24 Sep 2019

SRE Risks and Error Budgets

How the SRE discipline reduces stress on speed / stability between product teams and system operators by quantifying risk and activating error budgets. Striving for 100% availability of service is not simply impossible, it is unnecessary. Maximum stability limits the speed at which new features can be provided to users. Extreme availability yields diminishing as the user experience is controlled by less reliable components like cellular networks or WiFi. We want to reduce the risk of system failure, but we must accept the risk of providing new products and features.

How the SRE discipline reduces stress on speed / stability between product teams and system operators by quantifying risk and activating error budgets. Striving for 100% availability of service is not simply impossible, it is unnecessary. Maximum stability limits the speed at which new features can be provided to users. Extreme availability yields diminishing as the user experience is controlled by less reliable components like cellular networks or WiFi. We want to reduce the risk of system failure, but we must accept the risk of providing new products and features. In the SRE discipline, error budgets are the quantitative measurements that record how much service risk is prepared to endure. Error budgets are a by-product of agreed SLOs (service-level goals) between product owners and systems engineers. Risk and error budgets are directly related to many DevOps principles. Error budgets clearly define "accidents" by quantifying accidents and risk. Error budgets also enforce that "change needs to be gradual," because non-gradual changes can quickly break the SLO and prevent further development in the quarter. This is why we say that SRE class implements DevOps. Embrace a risk You can expect Google to try to build 100% reliable services - services that never fail. Apparently, a certain point has passed, however, increasing reliability for service (and its users) and not better! Extreme reliability costs: Maximum stability limits how nelicited press coverage.

Site Reliability Engineer Manager SRE

In the SRE discipline, error budgets are the quantitative measurements that record how much service risk is prepared to endure. Error budgets are a by-product of agreed SLOs (service-level goals) between product owners and systems engineers. Risk and error budgets are directly related to many DevOps principles. Error budgets clearly define “accidents” by quantifying accidents and risk. Error budgets also enforce that “change needs to be gradual,” because non-gradual changes can quickly break the SLO and prevent further development in the quarter. This is why we say that SRE class implements DevOps.

Embrace a risk

You can expect Google to try to build 100% reliable services – services that never fail. Apparently, a certain point has passed, however, increasing reliability for service (and its users) and not better! Extreme reliability costs: Maximum stability limits how new features can be developed quickly and how quickly products can be delivered to users, dramatically increasing their cost, which in turn reduces the number of features a team can afford. Furthermore, users generally do not notice the difference between high reliability and extreme service reliability, because the user experience is dominated by less reliable components such as the cellular network or device they work with. Simply put, a 99% reliable smartphone user cannot understand the difference between 99.99% and 99.999% service reliability! With this in mind, rather than simply maximizing operating time, site reliability engineering seeks to balance the risk of unavailability for rapid innovation and efficient service operations so that overall user happiness – with features, service and performance – is optimized.

Risk Management
Unreliable systems can quickly erode user confidence, so we want to reduce the chance of system failure. However, experience shows that when we build systems, the cost does not increase linearly as reliability additions – incremental improvement in reliability may cost 100 times more than the previous increment. The cost has two dimensions:

Cost of resources for unnecessary computers / computers
The cost of unnecessary equipment, for example, allows us to take offline systems for ongoing or unexpected maintenance, or provides us with space to store parity code blocks that provide minimal data compliance guarantee.

The opportunity cost
The cost that an organization incurs when it allocates engineering resources to build systems or features that reduce risk rather than features directly visible to or usable by end users. These engineers are no longer working on new features and products for end users.

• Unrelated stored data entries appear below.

Definition device_rows (d : Database) : list (bytes * ClientDevice) :=
  (fun kd => (cd_device_id kd.2, kd.2)) <$> btree_iter (db_devices d).
Definition profile_rows (d : Database) : list (bytes * (Z * LocalProxyProfile)) :=
  imap (fun i p => (lp_id p, (Z.of_nat i, p))) (lp_profiles (db_local_proxy d)).

(** The statements of [write_database_snapshot] *)
Definition write_meta (d : Database) (meta : gmap bytes bytes) : gmap bytes bytes :=
  let meta := upserts [(k_main_password, db_main_password d); (k_main_device_id, db_main_device_id d); (k_dns, db_dns d);
                       (k_auto_restart, to_string (Database_auto_restart_interval_hours d));
                       (k_admin_id, db_admin_id d); (k_bot_token, db_bot_token d)] meta in
  match db_logging_active d with
  | Some active => <[k_logging_active := bool_text active]> meta
  | None => delete k_logging_active meta
  end.
Definition snapshot_rows (t : Tables) (d : Database) : Tables :=
  mkTables (write_meta d (t_meta t))
    (Some (db_main_up_bytes d, db_main_down_bytes d))
    (upserts (btree_iter (db_passwords d)) (filter (fun row => is_Some (db_passwords d !! row.1)) (t_passwords t)))
    (upserts (device_rows d) (filter (fun row => is_Some (db_devices d !! row.1)) (t_devices t)))
    (upserts (profile_rows d) (filter (fun row => has_profile (lp_profiles (db_local_proxy d)) row.1 = true) (t_profiles t)))
    (Some (lp_active_profile_id (db_local_proxy d))).

(** One row of [meta], and the whole of [read_database_snapshot]. *)
Definition read_meta (d : Database) (row : bytes * bytes) : Database :=
  let '(key, value) := row in
  if bytes_eqb key k_main_password then set_db_main_password d value
  else if bytes_eqb key k_main_device_id then set_db_main_device_id d value
  else if bytes_eqb key k_dns then set_db_dns d value
  else if bytes_eqb key k_auto_restart then
    match parse_uint 255 value with Some hours => set_db_auto_restart_interval_hours d (Some hours) | None => d end
  else if bytes_eqb key k_admin_id then set_db_admin_id d value
  else if bytes_eqb key k_bot_token then set_db_bot_token d value
  else if bytes_eqb key k_logging_active then set_db_logging_active d (Some (bytes_eqb value (b_ "1")))
  else d.
(** [ORDER BY sort_order] *)
Definition sort_order_le (a b : bytes * (Z * LocalProxyProfile)) : Prop := a.2.1 <= b.2.1.
#[global] Instance sort_order_le_dec a b : Decision (sort_order_le a b).
Proof. unfold sort_order_le. apply _. Defined.
Definition read_profiles (t : Tables) : list LocalProxyProfile :=
  (fun row => row.2.2) <$> merge_sort sort_order_le (map_to_list (t_profiles t)).
Definition rows_database (t : Tables) : Database :=
  let d := foldl read_meta Database_default (map_to_list (t_meta t)) in
  let d := match t_counters t with
           | Some (up, down) => set_db_main_down_bytes (set_db_main_up_bytes d up) down
           | None => d end in
  let d := set_db_passwords d (upserts (map_to_list (t_passwords t)) (db_passwords d)) in
  let d := set_db_devices d (upserts ((fun row => (cd_device_id row.2, row.2)) <$> map_to_list (t_devices t)) (db_devices d)) in
  let proxy := mkProxyState (default [] (t_active t)) (read_profiles t) in
  let d := set_db_local_proxy d (LocalProxyState_normalize proxy) in
  set_db_admin_id (set_db_bot_token d []) [].

(** The statements of [import_legacy_database_rows] *)
Definition merge_text (meta : gmap bytes bytes) (row : bytes * bytes) : gmap bytes bytes :=
  <[row.1 := match meta !! row.1 with Some (x :: old) => x :: old | _ => row.2 end]> meta.
Definition legacy_rows (t : Tables) (legacy : Database) : Tables :=
  let meta := foldl merge_text (t_meta t)
                [(k_main_password, db_main_password legacy); (k_main_device_id, db_main_device_id legacy); (k_dns, db_dns legacy)] in
  let meta := match db_logging_active legacy with
              | Some active => inserts [(k_logging_active, bool_text active)] meta
              | None => meta end in
  let counters := match t_counters t with
                  | Some (up, down) => (Z.max up (db_main_up_bytes legacy), Z.max down (db_main_down_bytes legacy))
                  | None => (db_main_up_bytes legacy, db_main_down_bytes legacy) end in
  let active := lp_active_profile_id (db_local_proxy legacy) in
  mkTables meta (Some counters)
    (inserts (btree_iter (db_passwords legacy)) (t_passwords t))
    (inserts (device_rows legacy) (t_devices t))
    (inserts (profile_rows legacy) (t_profiles t))
    (if bytes_eqb active [] then t_active t
     else match t_active t with Some (x :: old) => Some (x :: old) | _ => Some active end).

(** ** Traffic *)

Record TrafficCounters := mkTraffic { tc_up_bytes : Z; tc_down_bytes : Z }.
#[global] Instance TrafficCounters_eq_dec : EqDecision TrafficCounters.
Proof. solve_decision. Defined.
Record TrafficSnapshot := mkTrafficSnapshot {
  tr_main : option TrafficCounters; tr_passwords : gmap bytes TrafficCounters; tr_devices : gmap bytes TrafficCounters;
}.
Definition TrafficSnapshot_merge_from (t newer : TrafficSnapshot) : TrafficSnapshot :=
  mkTrafficSnapshot (match tr_main newer with Some main => Some main | None => tr_main t end)
    (tr_passwords newer ∪ tr_passwords t) (tr_devices newer ∪ tr_devices t).
Definition TrafficSnapshot_is_empty (t : TrafficSnapshot) : bool :=
  bool_decide (tr_main t = None) && bool_decide (tr_passwords t = ∅) && bool_decide (tr_devices t = ∅).

(** [UPDATE ... WHERE key = ?]: nothing happens to a row that is not there. *)
Definition updates {A B : Type} (f : A -> B -> A) (changes : gmap bytes B) (m : gmap bytes A) : gmap bytes A :=
  foldl (fun m change => alter (fun a => f a change.2) change.1 m) m (btree_iter changes).
Definition traffic_rows (t : Tables) (traffic : TrafficSnapshot) : Tables :=
  let t := match tr_main traffic with
           | Some main => set_t_counters t (Some (tc_up_bytes main, tc_down_bytes main))
           | None => t end in
  let t := set_t_passwords t (updates (fun e c => set_entry_traffic e (tc_up_bytes c) (tc_down_bytes c)) (tr_passwords traffic) (t_passwords t)) in
  set_t_devices t (updates (fun d c => set_device_traffic d (tc_up_bytes c) (tc_down_bytes c)) (tr_devices traffic) (t_devices t)).

(** ** The files

    The file of the tables (absent before its first use), the retired JSON
    files that exist, in the order they are tried, and the answers of the calls
    into SQLite and the file system: [false] is a failure, no answer left is
    success. *)
Record World := mkWorld { w_tables : option Tables; w_legacy : list bytes; w_answers : list bool }.
Definition set_w_tables (w : World) (t : option Tables) : World := mkWorld t (w_legacy w) (w_answers w).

At SRE we manage service reliability to a large extent by risk management. We realize the risk as a continuum. We give equal importance to understanding how Google can be more trusted and identify the appropriate level of tolerance for the services we run. This allows us to perform cost / benefit analysis to determine, for example, where in the (non-linear) risk sequence we should place search, ads, Gmail, or images. Our goal is to explicitly align the risk of taking a given service with the risk the business is willing to bear. We strive to make service reliable enough, but not more reliable than it should be. That is, when we set a 99.99% availability target, we want to exceed it, but not much: it will waste opportunities to add features to the system, clear technical debt or reduce its operating costs. In a sense, we see that the target of availability is minimum and maximum. The main advantage of this framing is that it opens an opportunity for explicit and thoughtful risk-building.Site Reliability Engineer Manager SRE

Service risk measurement
As a standard practice at Google, we usually do our best by identifying an objective metric for representing the property of a system that we want to optimize. By setting a goal, we can assess our current performance and track improvements or degradations over time. Regarding service risk, it is not immediately clear how all potential factors can be reduced to a single value. Service failures can have many potential impacts, including user dissatisfaction, injury, or loss of trust; Direct or indirect loss of income; Influence on brand or reputation; Unsolicited press coverage.

24 Sep 2019

SRE Principals

Principles underlying SRE team work – the patterns, behaviors, and areas of concern that affect the general field of SRE operations.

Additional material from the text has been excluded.